**PROMPT**
All lines up to and including the one that contains "simpl in Hcall;" are to be transcribed exactly, starting from the first line of the records.

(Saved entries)
======

(** X14. The requests of a terminal object carry the numbers 0, 1, 2, ...
    in the order in which they are sent, one per request, whatever calls are
    made; [groupEnd] never takes the group level below 0, so no request
    carries a negative [g], and after the run the counter is the number of
    requests sent. *)
Theorem terminal_numbers_its_requests (calls : list (Z * Call)) :
  let st := fst (Terminal.run calls Terminal.init) in
  let sents := snd (Terminal.run calls Terminal.init) in
  sent_c <$> sents = seqZ 0 (Z.of_nat (length sents)) ∧
  Forall (λ x, 0 <= sent_g x) sents ∧
  Terminal.count st = Z.of_nat (length sents) ∧
  0 <= Terminal.groupLevel st ∧
  (length sents <= length calls)%nat.
Proof.
  intros st sents.
  destruct (Terminal.run calls Terminal.init) as [st' sents'] eqn:Hrun.
  simpl in st, sents. subst st sents.
  pose proof (run_steps _ _ _ _ Hrun (Z.le_refl 0)) as (Hg & Hc & Hs & Hall).
  simpl in Hc. split_and!; [done|done|lia|done|].
  clear -Hrun. revert st' sents' Hrun. generalize Terminal.init.
  induction calls as [|[now c] calls IH]; intros st st' sents' Hrun.
  - by injection Hrun as <- <-.
  - simpl in Hrun.
    destruct (Terminal.call now c st) as [st1 sent1] eqn:Hcall.
    destruct (Terminal.run calls st1) as [st2 sent2] eqn:Hrest.
    injection Hrun as <- <-. apply IH in Hrest.
    assert (length sent1 <= 1)%nat.
    { destruct c; simpl in Hcall;
        repeat case_match; injection Hcall as <- <-; simpl; lia. }
    rewrite length_app. simpl. lia.
Qed.

(** X15. [count(label)] reports, for its label, one more than the number of
    [count] calls for that label since the last [countReset] for it (since
    the start when there was none); an absent or empty label stands for
    [default].  The report is the message [label: n] of method [log]. *)
Theorem count_reports_calls_since_reset (calls : list (Z * Call))
    (label : option string) (now : Z) :
  let l := Terminal.label_or_default label in
  let st := fst (Terminal.run calls Terminal.init) in
  let n := counted l (snd <$> calls) 0 in
  0 <= n ∧
  default 0 (Terminal.counters st !! l) = n ∧
  snd (Terminal.call now (CCount label) st)
  = [mkSent "log" now (Terminal.count st) (Terminal.groupLevel st)
       (Some (l +:+ ": " +:+ Number_toString (n + 1)))] ∧
  Terminal.counters (fst (Terminal.call now (CCount label) st)) !! l
  = Some (n + 1) ∧
  (label = None ∨ label = Some EmptyString → l = "default"%string).
Proof.
  intros l st n.
  assert (Hn : default 0 (Terminal.counters st !! l) = n).
  { unfold st, n. by rewrite run_counters. }
  split_and!.
  - by apply counted_nonneg.
  - done.
  - simpl. fold l. rewrite Hn.
    destruct (decide (l +:+ ": " +:+ Number_toString (n + 1) = EmptyString))
      as [Hempty|_]; [|done].
    destruct l; discriminate Hempty.
  - simpl. fold l. by rewrite lookup_insert_eq, Hn.
  - by intros [->| ->].
Qed.

(** ** From the terminal object to the store: the numbers of a request *)

Section number_round_trip.

Lemma math_int_snoc ds d : math_int 10 (ds ++ [d]) = math_int 10 ds * 10 + d.
Proof. unfold math_int. by rewrite foldl_snoc. Qed.

Lemma digits_fuel_spec fuel n acc :
  0 <= n < 2 ^ Z.of_nat (S fuel) →
  ∃ ds, digits_fuel fuel n acc = ds ++ acc ∧ ds ≠ [] ∧
        Forall (λ d, 0 <= d < 10) ds ∧ math_int 10 ds = n.
Proof.
  revert n acc. induction fuel as [|fuel IH]; intros n acc Hn.
  - exists [n]. change (2 ^ Z.of_nat 1) with 2 in Hn.
    split_and!; [done|done| |done]. repeat constructor; lia.
  - cbn [digits_fuel]. destruct (Z.ltb_spec n 10) as [Hlt|Hge].
    + exists [n]. split_and!; [done|done| |done]. repeat constructor; lia.
    + destruct (IH (n / 10) (n mod 10 :: acc)) as (ds & Hds & Hne & Hall & Hval).
      { split; [apply Z.div_pos; lia|].
        apply Z.div_lt_upper_bound; [lia|].
        rewrite (Nat2Z.inj_succ (S fuel)), Z.pow_succ_r in Hn by lia. lia. }
      exists (ds ++ [n mod 10]). split_and!.
      * by rewrite Hds, <- app_assoc.
      * by destruct ds.
      * apply Forall_app. split; [done|].
        repeat constructor; apply Z.mod_pos_bound; lia.
      * rewrite math_int_snoc, Hval.
        pose proof (Z.div_mod n 10). lia.
Qed.

Lemma digits_spec n :
  0 <= n →
  digits n ≠ [] ∧ Forall (λ d, 0 <= d < 10) (digits n) ∧
  math_int 10 (digits n) = n.
Proof.
  intros Hn. unfold digits.
  destruct (digits_fuel_spec (Z.to_nat (Z.log2 n)) n []) as (ds & -> & ? & ? & ?).
  - split; [done|].
    rewrite Nat2Z.inj_succ, Z2Nat.id by apply Z.log2_nonneg.
    destruct (decide (n = 0)) as [->|]; [done|].
    apply Z.log2_spec. lia.
  - by rewrite app_nil_r.
Qed.

(** [parseInt] reads back what a template literal wrote. *)
Lemma parseInt_Number_toString n :
  0 <= n < 2 ^ 53 → parseInt (Number_toString n) = JInt n.
Proof.
  intros [Hn Hsafe]. unfold Number_toString.
  destruct (Z.ltb_spec n 0); [lia|].
  destruct (digits_spec n Hn) as (Hne & Hall & Hval).
  rewrite <- (append_empty_r (decimal (digits n))).
  rewrite parseInt_decimal by done. rewrite Hval.
  apply to_double_safe. lia.
Qed.

End number_round_trip.

(** X16. The numbers of a request survive the way to the store: for a
    request built by [send] with a time, a counter and a group level that
    are not negative and below 2^53, the integers that a double holds
    exactly, the middleware decodes exactly these three numbers.  If the
    method is a level method, the request raises only for a string that is
    longer than the engine allows: the message with its newlines indented
    or, for a group level other than 0, the pad after a newline or the
    message with one pad for each of its lines.  When it is answered, the
    event stored, if one is, carries the numbers as [timestamp], [count]
    and [groupLevel], under the stored name of the level. *)
Theorem sent_numbers_reach_the_store (JSON_parse_ok : string → bool)
    (kMaxLength : N) (relay : Relay) (sent : Sent)
    (rest : list (string * string)) :
  0 <= sent_t sent < 2 ^ 53 →
  0 <= sent_c sent < 2 ^ 53 →
  0 <= sent_g sent < 2 ^ 53 →
  let req := request_of sent rest in
  let msg := decodeMessage (searchParams req) in
  decodeNumber "t" (searchParams req) = JInt (sent_t sent) ∧
  decodeNumber "c" (searchParams req) = JInt (sent_c sent) ∧
  decodeNumber "g" (searchParams req) = JInt (sent_g sent) ∧
  (∀ l, get (sent_type sent) methods = Some (MLevel l) →
     (handle JSON_parse_ok kMaxLength relay req = Threw ↔
      Z.of_N kMaxLength < Z.of_nat (String.length msg) ∨
      (sent_g sent ≠ 0 ∧
       (Z.of_N kMaxLength < 2 * sent_g sent + 1 ∨
        Z.of_N kMaxLength
          < Z.of_nat (String.length msg) + 2 * sent_g sent * lines msg))) ∧
     (∀ relay' added d ev,
        handle JSON_parse_ok kMaxLength relay req = Ended relay' added d →
        added = Some ev →
        method ev = stored_level l ∧
        timestamp ev = JInt (sent_t sent) ∧
        count ev = JInt (sent_c sent) ∧
        groupLevel ev = JInt (sent_g sent))).
Proof.
  intros Ht Hc Hg req msg.
  assert (Hdt : decodeNumber "t" (searchParams req) = JInt (sent_t sent)).
  { unfold decodeNumber.
    change (get "t" (searchParams req)) with (Some (Number_toString (sent_t sent))).
    by apply parseInt_Number_toString. }
  assert (Hdc : decodeNumber "c" (searchParams req) = JInt (sent_c sent)).
  { unfold decodeNumber.
    change (get "c" (searchParams req)) with (Some (Number_toString (sent_c sent))).
    by apply parseInt_Number_toString. }
  assert (Hdg : decodeNumber "g" (searchParams req) = JInt (sent_g sent)).
  { unfold decodeNumber.
    change (get "g" (searchParams req)) with (Some (Number_toString (sent_g sent))).
    by apply parseInt_Number_toString. }
  split_and!; [done|done|done|].
  intros l Hl. split.
  - rewrite handle_Threw. fold msg. rewrite Hdg.
    change (pathname req) with (String "/" (sent_type sent)).
    assert (Hv : valid_count (JInt (sent_g sent)) = true)
      by (simpl; apply Z.leb_le; lia).
    change (indent_size (JInt (sent_g sent))) with (2 * sent_g sent).
    split.
    + intros [?|(name & m & [= <-] & Hm & Hcase)]; [by left|].
      rewrite Hl in Hm. injection Hm as <-.
      destruct Hcase as [[? _]|(l' & _ & Hne & Hbad)]; [done|]. right.
      split; [by intros Heq; rewrite Heq in Hne|].
      destruct Hbad as [?|?]; [congruence|done].
    + intros [?|[Hne Hbad]]; [by left|]. right.
      exists (sent_type sent), (MLevel l). split_and!; [done|done|].
      right. exists l. split_and!; [done|by intros [= ?]|by right].
  - intros relay' added d ev H ->.
    apply handle_added in H as (name & l' & s & Hpath & Hm & _ & -> & _ & _).
    change (pathname req) with (String "/" (sent_type sent)) in Hpath.
    injection Hpath as <-.
    rewrite Hl in Hm. injection Hm as <-.
    split_and!; [done | exact Hdt | exact Hdc | exact Hdg].
Qed.

(** ** Where the terminal object writes *)

(** X17. The terminal object sends to the relay unless [output] asks for
    the console and not for the terminal: without [output], with an empty
    array or with the terminal alone it is the terminal object, with both it
    is an object that calls both, and only with the console alone it is the
    console. *)
Theorem defineOutput_targets (output : LogsOutput) :
  let asks o :=
    match output with
    | OutputUndefined => False
    | OutputOne o' => o' = o
    | OutputArray os => o ∈ os
    end in
  (defineOutput output = TheConsole ↔ asks OutConsole ∧ ¬ asks OutTerminal) ∧
  (defineOutput output = Multicast ↔ asks OutConsole ∧ asks OutTerminal) ∧
  (defineOutput output = TheTerminal ↔ ¬ asks OutConsole) ∧
  defineOutput (OutputArray []) = TheTerminal.
Proof.
  intros asks. unfold defineOutput, outputToConsole, outputToTerminal, asks.
  destruct output as [|o|os]; simpl.
  - intuition congruence.
  - destruct o; simpl; intuition congruence.
  - repeat case_bool_decide; simpl; intuition congruence.
Qed.

(** ** The statements on the relay at concrete requests *)

Lemma relay_stored_events_witness :
  let mcp := McpObject (mkMcpConfig (Some 2) (Some [error; warn]) None) in
  let reqs :=
    [ mkRequest "/warn" [("t", "10"); ("c", "0"); ("g", "1"); ("m", "w")];
      mkRequest "/log" [("t", "11"); ("c", "1"); ("g", "0"); ("m", "l")];
      mkRequest "/assert" [("t", "12"); ("c", "2"); ("g", "0"); ("m", "a")];
      mkRequest "/error" [("t", "13"); ("c", "3"); ("g", "-1"); ("m", "e")] ]%string in
  let e1 := mkStoredLog warn "w" (JInt 10) (JInt 0) (JInt 1) in
  let e2 := mkStoredLog error "a" (JInt 12) (JInt 2) (JInt 0) in
  let s := LogStore.mk [e1; e2] 2 in
  logStore (serve (λ _, true) 536870888 reqs (configureServer true mcp))
    = Some s ∧
  e2 ∈ LogStore.getAll s ∧
  method e2 ∈ mcpLevels (configureServer true mcp) ∧
  not_negative (groupLevel e2) = true.
Proof.
  intros mcp reqs e1 e2 s.
  assert (Hs : logStore (serve (λ _, true) 536870888 reqs
                           (configureServer true mcp)) = Some s)
    by (by vm_compute).
  assert (Hin : e2 ∈ LogStore.getAll s) by (by repeat constructor).
  destruct (relay_stored_events (λ _, true) 536870888 true mcp reqs s e2 Hs Hin)
    as (Hlevel & _ & Hg & _).
  split_and!; [exact Hs | exact Hin | exact Hlevel | exact Hg].
Defined.

Lemma relay_query_rendering_witness :
  let reqs :=
    [ mkRequest "/warn" [("t", "10"); ("c", "0"); ("g", "0"); ("m", "w")];
      mkRequest "/error" [("t", "soon"); ("c", "1"); ("g", "0"); ("m", "e")] ]%string in
  let e1 := mkStoredLog warn "w" (JInt 10) (JInt 0) (JInt 0) in
  let e2 := mkStoredLog error "e" JNaN (JInt 1) (JInt 0) in
  let s := LogStore.mk [e1; e2] 1000 in
  let iso := λ _ : Z, "1970-01-01T00:00:00.000Z"%string in
  logStore (serve (λ _, true) 536870888 reqs
              (configureServer true (McpBool true))) = Some s ∧
  get_console_logs_tool iso 536870888 (Some 1) (Some MCP.LAll) s = None ∧
  is_Some (get_console_logs_tool iso 536870888 (Some 5)
             (Some (MCP.LOnly warn)) s) ∧
  get_console_logs_tool iso 40 (Some 5) (Some (MCP.LOnly warn)) s = None.
Proof.
  intros reqs e1 e2 s iso.
  assert (Hs : logStore (serve (λ _, true) 536870888 reqs
                           (configureServer true (McpBool true)))
               = Some s) by (by vm_compute).
  split_and!; [exact Hs | by vm_compute | | by vm_compute].
  apply (proj1 (relay_query_rendering (λ _, true) 536870888 iso true
                  (McpBool true) reqs s (Some 5) (Some (MCP.LOnly warn)) Hs)).
  split; [by repeat constructor | by vm_compute].
Defined.

Lemma stored_exactly_when_witness :
  let relay := configureServer true
    (McpObject (mkMcpConfig None (Some [assert; warn]) None)) in
  let req := mkRequest "/assert"
    [("t", "10"); ("c", "0"); ("g", "0"); ("m", "Assertion failed: x")]%string in
  pathname req = String "/" "assert" ∧
  get "assert" methods = Some (MLevel assert) ∧
  handle (λ _, true) 536870888 relay req = Ended relay None (Some (JInt 10, JInt 0)) ∧
  ¬ (is_Some (logStore relay) ∧
     ∃ l, MLevel assert = MLevel l ∧ stored_level l ∈ mcpLevels relay).
Proof.
  intros relay req.
  assert (H : handle (λ _, true) 536870888 relay req
              = Ended relay None (Some (JInt 10, JInt 0))) by (by vm_compute).
  destruct (stored_exactly_when (λ _, true) 536870888 relay relay req "assert"
              (MLevel assert) None _ eq_refl eq_refl H) as (Hiff & _ & _).
  split; [reflexivity|]. split; [reflexivity|]. split; [exact H|].
  intros Hyes. apply Hiff in Hyes. by destruct Hyes.
Defined.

======

**RESPONSE**
(** X14. The requests of a terminal object carry the numbers 0, 1, 2, ...
    in the order in which they are sent, one per request, whatever calls are
    made; [groupEnd] never takes the group level below 0, so no request
    carries a negative [g], and after the run the counter is the number of
    requests sent. *)
Theorem terminal_numbers_its_requests (calls : list (Z * Call)) :
  let st := fst (Terminal.run calls Terminal.init) in
  let sents := snd (Terminal.run calls Terminal.init) in
  sent_c <$> sents = seqZ 0 (Z.of_nat (length sents)) ∧
  Forall (λ x, 0 <= sent_g x) sents ∧
  Terminal.count st = Z.of_nat (length sents) ∧
  0 <= Terminal.groupLevel st ∧
  (length sents <= length calls)%nat.
Proof.
  intros st sents.
  destruct (Terminal.run calls Terminal.init) as [st' sents'] eqn:Hrun.
  simpl in st, sents. subst st sents.
  pose proof (run_steps _ _ _ _ Hrun (Z.le_refl 0)) as (Hg & Hc & Hs & Hall).
  simpl in Hc. split_and!; [done|done|lia|done|].
  clear -Hrun. revert st' sents' Hrun. generalize Terminal.init.
  induction calls as [|[now c] calls IH]; intros st st' sents' Hrun.
  - by injection Hrun as <- <-.
  - simpl in Hrun.
    destruct (Terminal.call now c st) as [st1 sent1] eqn:Hcall.
    destruct (Terminal.run calls st1) as [st2 sent2] eqn:Hrest.
    injection Hrun as <- <-. apply IH in Hrest.
    assert (length sent1 <= 1)%nat.
    { destruct c; simpl in Hcall;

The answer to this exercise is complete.